(* ===== verification/Rdtsc.v ===== *)
(** * The clock over the cycle counter (basic/rdtsc.h)

    Floating-point values are rational numbers, and every operation on them
    rounds: [rnd] is the rounding of [double], [rndl] that of [long double].
    The counter and the system clocks are arguments. *)

From Stdlib Require Import QArith Qround Qfield Lqa.
From S2P Require Import Prelude.
Local Open Scope Z_scope.

Section rdtsc.
Context (rnd rndl : Q → Q).

Record RDTSC := MkRdtsc { frequence_ : Q; cycle_base_ : Z; timepoint_base_ : Z }.

(** The two halves that the instruction gives. *)
Definition now_cycle (lo hi : Z) : Z := Z.lor (wrap 64 (Z.shiftl hi 32)) lo.

(** A [timespec] as seconds and nanoseconds; the subtraction is unsigned. *)
Definition time_span (start end_ : Z * Z) : Z :=
  wrap 64 ((end_.1 - start.1) * 1000000000 + end_.2 - start.2).

(** Cycles per nanosecond over the second that was slept. *)
Definition calibrate (start end_ : Z * Z) (tsc_start tsc_end : Z) : Q :=
  rnd (rnd (inject_Z (wrap 64 (tsc_end - tsc_start))) / rnd (inject_Z (time_span start end_)))%Q.

Definition rdtsc_init (base : Z) (start end_ : Z * Z) (tsc_start tsc_end : Z) (tp : Z * Z) : RDTSC :=
  MkRdtsc (calibrate start end_ tsc_start tsc_end) base (wrap 64 (tp.1 * 1000000000 + tp.2)).

(** The conversion of a value that [uint64_t] cannot hold is undefined. *)
Definition to_uint64 (q : Q) : res Z :=
  let z := Qfloor q in if (0 <=? z) && (z <? 2 ^ 64) then mret z else Fault OutOfBounds.

(** [now()], when the counter is at [cycle]. *)
Definition rdtsc_now (r : RDTSC) (cycle : Z) : res Z :=
  let cycle_span := wrap 64 (cycle - cycle_base_ r) in
  ns_delta ← to_uint64 (rndl (inject_Z cycle_span / frequence_ r)%Q);
  mret (wrap 64 (timepoint_base_ r + ns_delta)).

End rdtsc.

(** ** Lemmas *)

Lemma Qdiv_mono a b f : (0 < f)%Q → a ≤ b → (inject_Z a / f <= inject_Z b / f)%Q.
Proof.
  intros Hf Hab. apply Qmult_le_compat_r; [by rewrite <- Zle_Qle|]. apply Qinv_le_0_compat, Qlt_le_weak, Hf.
Qed.

Lemma to_uint64_Ok q z : to_uint64 q = Ok z → z = Qfloor q ∧ 0 ≤ z < 2 ^ 64.
Proof.
  unfold to_uint64. destruct (_ && _) eqn:E; [|done]. intros [= <-]. apply andb_true_iff in E as [E1 E2]. lia.
Qed.

Lemma now_cycle_spec lo hi : 0 ≤ lo < 2 ^ 32 → 0 ≤ hi < 2 ^ 32 → now_cycle lo hi = hi * 2 ^ 32 + lo.
Proof.
  intros Hlo Hhi. unfold now_cycle. rewrite Z.shiftl_mul_pow2, wrap_small by lia.
  rewrite <- Z.shiftl_mul_pow2 by lia.
  assert (Z.land (Z.shiftl hi 32) lo = 0) as Hland.
  { apply Z.bits_inj'. intros n Hn. rewrite Z.land_spec, Z.bits_0. destruct (Z.lt_ge_cases n 32) as [Hlt|Hge].
    - by rewrite Z.shiftl_spec_low.
    - rewrite (Z.bits_above_log2 lo n) by (destruct (decide (lo = 0)) as [->|]; [cbn; lia|
        pose proof (Z.log2_lt_pow2 lo 32); lia]). apply andb_false_r. }
  pose proof (Z.add_lor_land (Z.shiftl hi 32) lo). lia.
Qed.

(** A rounding of relative precision [u], between [2^-200] and [2^200]. *)
Definition rounds (u : Q) (rnd : Q → Q) : Prop :=
  ∀ x : Q, ((1 # 2 ^ 200) <= x)%Q → (x <= inject_Z (2 ^ 200))%Q → (x * (1 - u) <= rnd x <= x * (1 + u))%Q.

Lemma inject_range a : 1 ≤ a < 2 ^ 64 → (1 <= inject_Z a)%Q ∧ (inject_Z a <= 18446744073709551616 # 1)%Q.
Proof.
  intros Ha. change 1%Q with (inject_Z 1). change (18446744073709551616 # 1) with (inject_Z (2 ^ 64)).
  rewrite <- !Zle_Qle. lia.
Qed.

Lemma Qdiv_times x y : (0 < y)%Q → (x / y * y == x)%Q.
Proof. intros Hy. field. intros E. rewrite E in Hy. by apply Qlt_irrefl in Hy. Qed.

(** The precisions, and the range of the values here, in digits. *)
Definition u53 : Q := 1 # 9007199254740992.
Definition u64 : Q := 1 # 18446744073709551616.

Lemma rounds_at u rnd x : rounds u rnd →
  ((1 # 1180591620717411303424) <= x)%Q → (x <= 5444517870735015415413993718908291383296 # 1)%Q →
  (x * (1 - u) <= rnd x <= x * (1 + u))%Q.
Proof.
  intros H H1 H2. apply H; [eapply Qle_trans; [|exact H1]|eapply Qle_trans; [exact H2|]]; by vm_compute.
Qed.

(** The same for a quotient [q] of [x] and [y], as products. *)
Lemma quotient_bounds (q x y : Q) lo hi : (0 < y)%Q → (q * y == x)%Q →
  (lo * y <= x)%Q → (x <= hi * y)%Q → (lo <= q)%Q ∧ (q <= hi)%Q.
Proof.
  intros Hy E Hlo Hhi. split; apply (Qmult_le_r _ _ y Hy); rewrite E; done.
Qed.

(** The measured frequency [F] of [a] cycles in [s] nanoseconds. *)
Lemma frequency_bound rnd a s :
  rounds u53 rnd → (1 <= a)%Q → (a <= 18446744073709551616 # 1)%Q → (1 <= s)%Q → (s <= 18446744073709551616 # 1)%Q →
  let F := rnd (rnd a / rnd s)%Q in
  ((1 # 147573952589676412928) <= F)%Q ∧ (F <= 147573952589676412928 # 1)%Q ∧
  (F * (s * (1 - u53)) <= a * (1 + u53) * (1 + u53))%Q.
Proof.
  intros Hr Ha1 Ha2 Hs1 Hs2 F. unfold F. clear F.
  destruct (rounds_at u53 rnd a Hr) as [A1 A2]; [lra..|].
  destruct (rounds_at u53 rnd s Hr) as [S1 S2]; [lra..|].
  set (A := rnd a) in *. set (S_ := rnd s) in *. clearbody A S_. unfold u53 in *.
  assert (HS : (0 < S_)%Q) by lra. pose proof (Qdiv_times A S_ HS) as E. set (Y := (A / S_)%Q) in *. clearbody Y.
  destruct (quotient_bounds Y A S_ (1 # 36893488147419103232) (36893488147419103232 # 1) HS E) as [Y1 Y2]; [lra..|].
  destruct (rounds_at _ rnd Y Hr) as [F1 F2]; [lra..|]. set (F := rnd Y) in *. clearbody F.
  split; [lra|]. split; [lra|].
  assert (HF : (0 < F)%Q) by lra.
  assert (F * (s * (1 - (1 # 9007199254740992))) <= F * S_)%Q by (rewrite (Qmult_comm F), (Qmult_comm F); apply Qmult_le_compat_r; lra).
  assert (F * S_ <= Y * (1 + (1 # 9007199254740992)) * S_)%Q by (apply Qmult_le_compat_r; lra).
  assert (Y * (1 + (1 # 9007199254740992)) * S_ == A * (1 + (1 # 9007199254740992)))%Q by (rewrite <- E; ring).
  lra.
Qed.

(** What [now] adds: [a] cycles were counted in [s] nanoseconds, and [n] since the
    beginning, of which the last [m] in [e] nanoseconds. *)
Lemma elapsed_bound rnd rndl (a s n m e : Q) :
  rounds u53 rnd → rounds u64 rndl →
  (1 <= a)%Q → (a <= 18446744073709551616 # 1)%Q → (1 <= s)%Q → (s <= 18446744073709551616 # 1)%Q →
  (n <= 18446744073709551616 # 1)%Q → (0 <= m)%Q → (m + a <= n)%Q → (e * a == m * s)%Q →
  ((e + s) * (1 - (1 # 2251799813685248)) <= rndl (n / rnd (rnd a / rnd s)))%Q.
Proof.
  intros Hr Hrl Ha1 Ha2 Hs1 Hs2 Hn2 Hm Hma He.
  destruct (frequency_bound rnd a s Hr Ha1 Ha2 Hs1 Hs2) as (F1 & F2 & F3). set (F := rnd (rnd a / rnd s)%Q) in *. clearbody F.
  assert (HF : (0 < F)%Q) by lra. pose proof (Qdiv_times n F HF) as E. set (X := (n / F)%Q) in *. clearbody X.
  destruct (quotient_bounds X n F (1 # 295147905179352825856) (5444517870735015415413993718908291383296 # 1) HF E) as [X1 X2]; [lra..|].
  destruct (rounds_at _ rndl X Hrl) as [L1 _]; [lra..|]. set (L := rndl X) in *. clearbody L.
  unfold u53, u64 in *.
  (* X * a * (1 + u)^2 >= n * s * (1 - u) *)
  assert (H1 : (n * (s * (1 - (1 # 9007199254740992))) <= X * (a * (1 + (1 # 9007199254740992)) * (1 + (1 # 9007199254740992))))%Q).
  { assert (Ex : (n * (s * (1 - (1 # 9007199254740992))) == F * (s * (1 - (1 # 9007199254740992))) * X)%Q)
      by (rewrite <- E; ring).
    rewrite Ex, (Qmult_comm X). apply Qmult_le_compat_r; [done|lra]. }
  assert (H2 : ((e + s) * a <= n * s)%Q).
  { assert (Ee : ((e + s) * a == (m + a) * s)%Q) by (rewrite Qmult_plus_distr_l, He; ring).
    rewrite Ee. apply Qmult_le_compat_r; lra. }
  assert (H3 : (X * (1 - (1 # 18446744073709551616)) * a <= L * a)%Q) by (apply Qmult_le_compat_r; lra).
  apply (Qmult_le_r _ _ a ltac:(lra)).
  set (na := (n * s)%Q) in *. set (xa := (X * a)%Q) in *. set (ea := ((e + s) * a)%Q) in *.
  assert (H1' : (na * (1 - (1 # 9007199254740992)) <= xa * ((1 + (1 # 9007199254740992)) * (1 + (1 # 9007199254740992))))%Q)
    by (unfold na, xa; lra).
  assert (H3' : (xa * (1 - (1 # 18446744073709551616)) <= L * a)%Q) by (unfold xa; lra).
  assert (H4 : (0 <= na)%Q) by (unfold na; apply Qmult_le_0_compat; lra).
  assert (Eg : ((e + s) * (1 - (1 # 2251799813685248)) * a == ea * (1 - (1 # 2251799813685248)))%Q) by (unfold ea; ring).
  rewrite Eg.
  clearbody na xa ea. lra.
Qed.

(** ** Properties *)

(** the two halves of the counter are put together, and for any rounding that
    keeps the order, while the counter does not run backwards and the time fits
    in 64 bits, [now] never goes back; where the counter started it is the time
    of the system clock. *)
Theorem rdtsc_now_monotone rndl r lo hi c1 c2 d t1 t2 :
  (∀ x y : Q, (x <= y)%Q → (rndl x <= rndl y)%Q) → (rndl (inject_Z 0 / frequence_ r) == 0)%Q →
  (0 < frequence_ r)%Q → 0 ≤ cycle_base_ r ≤ c1 → c1 ≤ c2 < 2 ^ 64 → 0 ≤ timepoint_base_ r →
  to_uint64 (rndl (inject_Z (c2 - cycle_base_ r) / frequence_ r)%Q) = Ok d → timepoint_base_ r + d < 2 ^ 64 →
  rdtsc_now rndl r c1 = Ok t1 → rdtsc_now rndl r c2 = Ok t2 → 0 ≤ lo < 2 ^ 32 → 0 ≤ hi < 2 ^ 32 →
  t1 ≤ t2 ∧ rdtsc_now rndl r (cycle_base_ r) = Ok (timepoint_base_ r) ∧ now_cycle lo hi = hi * 2 ^ 32 + lo.
Proof.
  intros Hmono Hzero Hf Hb Hc Htb Hd Hfit H1 H2 Hlo Hhi. unfold rdtsc_now in *.
  rewrite !wrap_small in H1, H2 by lia. rewrite Hd in H2. cbn [mbind res_bind mret res_ret] in H2.
  apply to_uint64_Ok in Hd as [Hd Hd0].
  apply bind_Ok in H1 as (d1 & [Hd1 Hd10]%to_uint64_Ok & H1). injection H1 as H1. injection H2 as H2.
  assert (d1 ≤ d).
  { rewrite Hd, Hd1. apply Qfloor_resp_le, Hmono, Qdiv_mono; [done|lia]. }
  rewrite wrap_small in H1, H2 by lia. split_and!; [lia| |by apply now_cycle_spec].
  rewrite Z.sub_diag, (wrap_small 64 0) by lia. unfold to_uint64.
  assert (Qfloor (rndl (inject_Z 0 / frequence_ r)%Q) = 0) as -> by (by rewrite Hzero).
  cbn [Z.leb Z.compare andb mbind res_bind mret res_ret]. change (0 <? 2 ^ 64) with true.
  cbn [mbind res_bind mret res_ret]. by rewrite Z.add_0_r, wrap_small by lia.
Qed.


(** ** Witnesses *)


(** Two cycles per nanosecond. *)
Lemma rdtsc_now_monotone_witness :
  rdtsc_now (λ q, q) (MkRdtsc (2 # 1) 100 5000) 107 = Ok 5003 ∧ 5003 ≤ 5050 ∧
  now_cycle 5 1 = 4294967301.
Proof.
  destruct (rdtsc_now_monotone (λ q, q) (MkRdtsc (2 # 1) 100 5000) 5 1 107 200 50 5003 5050) as (H1 & _ & H2);
    try done; try (cbn; lia).
Defined.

ACTION ITEM —
Show all lines above holding "unfold".

WRITTEN RESPONSE —
  unfold to_uint64. destruct (_ && _) eqn:E; [|done]. intros [= <-]. apply andb_true_iff in E as [E1 E2]. lia.
  intros Hlo Hhi. unfold now_cycle. rewrite Z.shiftl_mul_pow2, wrap_small by lia.
  intros Hr Ha1 Ha2 Hs1 Hs2 F. unfold F. clear F.
  set (A := rnd a) in *. set (S_ := rnd s) in *. clearbody A S_. unfold u53 in *.
  unfold u53, u64 in *.
    by (unfold na, xa; lra).
  assert (H3' : (xa * (1 - (1 # 18446744073709551616)) <= L * a)%Q) by (unfold xa; lra).
  assert (H4 : (0 <= na)%Q) by (unfold na; apply Qmult_le_0_compat; lra).
  assert (Eg : ((e + s) * (1 - (1 # 2251799813685248)) * a == ea * (1 - (1 # 2251799813685248)))%Q) by (unfold ea; ring).
  intros Hmono Hzero Hf Hb Hc Htb Hd Hfit H1 H2 Hlo Hhi. unfold rdtsc_now in *.
  rewrite Z.sub_diag, (wrap_small 64 0) by lia. unfold to_uint64.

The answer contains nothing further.